Most of us are scared of spiders – even if we don’t want to admit it. But there’s one spider that really terrifies us: the black widow. Not only does its name sound terrifying, but this creepy-crawly creature has a bite that can really do some damage.
Featuring shiny black bodies, this spider has a red hourglass shape on its back. This spider is so dangerous, it even tells you that you’re time is running out if you’re bit by one.
Knowing how to identify a black widow spider is life skill everyone should have. Let’s take a closer look at what this spider looks like, how it behaves and other interesting facts about the black widow.
Table of Contents
- Identifying the Black Widow Spider
- Black Widow Locations
- Are Black Widow Spider Bites Fatal?
- Black Widow Bite Symptoms & Treatment
- How to Keep Black Widow Spiders Out of the House
- Other Amazing Black Widow Facts
Identifying the Black Widow Spider
Commonly referred to as widow spiders, these spiders are a part of the Latrodectus genus, which contains 31 species distributed throughout the world. These species include North American black widows, the Australian redback spider and button spiders of Africa.

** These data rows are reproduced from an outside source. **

(** The value of a sum is the sum of the values. *)
Lemma peval_xor_aligned (p1 p2 : list Z) (x : Z) :
  symbols p1 -> symbols p2 -> symbol self x ->
  peval self (xor_aligned p1 p2) x = peval self p1 x ⊕ peval self p2 x.
Proof.
  intros Hp1 Hp2 Hx. unfold xor_aligned.
  assert (forall m p, symbols p -> symbols (pad_left m p)) as Hpad.
  { intros m p Hp. apply Forall_app. split; [|done].
    apply Forall_replicate. auto with sym. }
  rewrite peval_zip; [|done|by apply Hpad|by apply Hpad|].
  - by rewrite !peval_pad_left.
  - unfold pad_left. rewrite !length_app, !length_replicate. lia.
Qed.
End Algebra.

(** The field of a codec: its tables, and distributivity in terms of
    [fmul]. *)
Lemma RSCodec_init_field (n0 k0 : Z) (self : RSCodec) :
  RSCodec_init n0 k0 = Ok self ->
  field_tables self
  /\ forall x y z, symbol self x -> symbol self y -> symbol self z ->
       fmul self x (Z.lxor y z) = Z.lxor (fmul self x y) (fmul self x z).
Proof.
  intros Hinit. pose proof Hinit as [Hft _]%RSCodec_init_inv.
  destruct (RSCodec_init_powers _ _ _ Hinit) as (poly & _ & Hper & Hexp & _).
  split; [done|]. intros x y z Hx Hy Hz.
  destruct (gf_mul_lxor_symbols self poly Hft Hper Hexp x y z Hx Hy Hz)
    as (a & b & Ha & Hb & Hab).
  by rewrite (fmul_gf_mul _ _ _ _ Ha), (fmul_gf_mul _ _ _ _ Hb),
    (fmul_gf_mul _ _ _ _ Hab).
Qed.

(** X10: Over every supported field the value of a product of polynomials is
    the product of the values: [gf_poly_mul] followed by [gf_poly_eval] at
    [x] gives [gf_mul] of the two values at [x]. *)
Theorem gf_poly_mul_eval
    (n0 k0 : Z) (self : RSCodec) (p1 p2 : list Z) (x : Z) :
  RSCodec_init n0 k0 = Ok self ->
  Forall (symbol self) p1 -> Forall (symbol self) p2 ->
  p1 <> [] -> p2 <> [] -> symbol self x ->
  exists r a b ab,
    gf_poly_mul self p1 p2 = Ok r /\ len r = len p1 + len p2 - 1
    /\ gf_poly_eval self p1 x = Ok a /\ gf_poly_eval self p2 x = Ok b
    /\ gf_mul self a b = Ok ab /\ gf_poly_eval self r x = Ok ab.
Proof.
  intros Hinit Hp1 Hp2 Hn1 Hn2 Hx.
  destruct (RSCodec_init_field _ _ _ Hinit) as [Hft Hdistr].
  destruct (gf_poly_mul_peval self Hft Hdistr p1 p2 x Hp1 Hp2 Hx)
    as (r & Hr & Hlen & Hsym & Hval).
  assert (1 <= len p1) by (destruct p1; [done|unfold len; cbn; lia]).
  assert (1 <= len p2) by (destruct p2; [done|unfold len; cbn; lia]).
  exists r, (peval self p1 x), (peval self p2 x),
    (fmul self (peval self p1 x) (peval self p2 x)).
  split_and!.
  - done.
  - lia.
  - by apply gf_poly_eval_peval.
  - by apply gf_poly_eval_peval.
  - apply gf_mul_fmul; [done|by apply peval_symbol..].
  - rewrite <- Hval. apply gf_poly_eval_peval; [done|done| |done].
    apply nonempty_len. lia.
Qed.

Lemma gf_poly_mul_eval_witness :
  exists r a b ab,
    gf_poly_mul codec_7_3 [1; 2] [3; 0; 5] = Ok r
    /\ len r = len [1; 2] + len [3; 0; 5] - 1
    /\ gf_poly_eval codec_7_3 [1; 2] 6 = Ok a
    /\ gf_poly_eval codec_7_3 [3; 0; 5] 6 = Ok b
    /\ gf_mul codec_7_3 a b = Ok ab /\ gf_poly_eval codec_7_3 r 6 = Ok ab.
Proof.
  apply (gf_poly_mul_eval 7 3 codec_7_3 [1; 2] [3; 0; 5] 6).
  - reflexivity.
  - repeat constructor; vm_compute; discriminate.
  - repeat constructor; vm_compute; discriminate.
  - discriminate.
  - discriminate.
  - vm_compute. split; [discriminate|reflexivity].
Defined.

Lemma Forall_zip_with_lxor (P : Z -> Prop) (a b : list Z) :
  (forall x y, P x -> P y -> P (Z.lxor x y)) ->
  Forall P a -> Forall P b -> Forall P (zip_with Z.lxor a b).
Proof.
  intros Hxor Ha. revert b.
  induction Ha as [|c a Hc Ha IH]; intros [|d b] Hb; cbn; try done.
  apply Forall_cons in Hb as [Hd Hb]. constructor; auto.
Qed.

There are many different types of widows, including:
- Black widows
- Red widows
- Brown widows
1. Appearance and Size
Widow spiders can vary greatly in size, depending on the species. But females are typically dark in color with reddish-colored hourglass-shaped markings on the bottom of their globular abdomens.
Some females have a pair of spots or no markings at all. The female black widow can sometimes be paler brown and have no bright markings whatsoever.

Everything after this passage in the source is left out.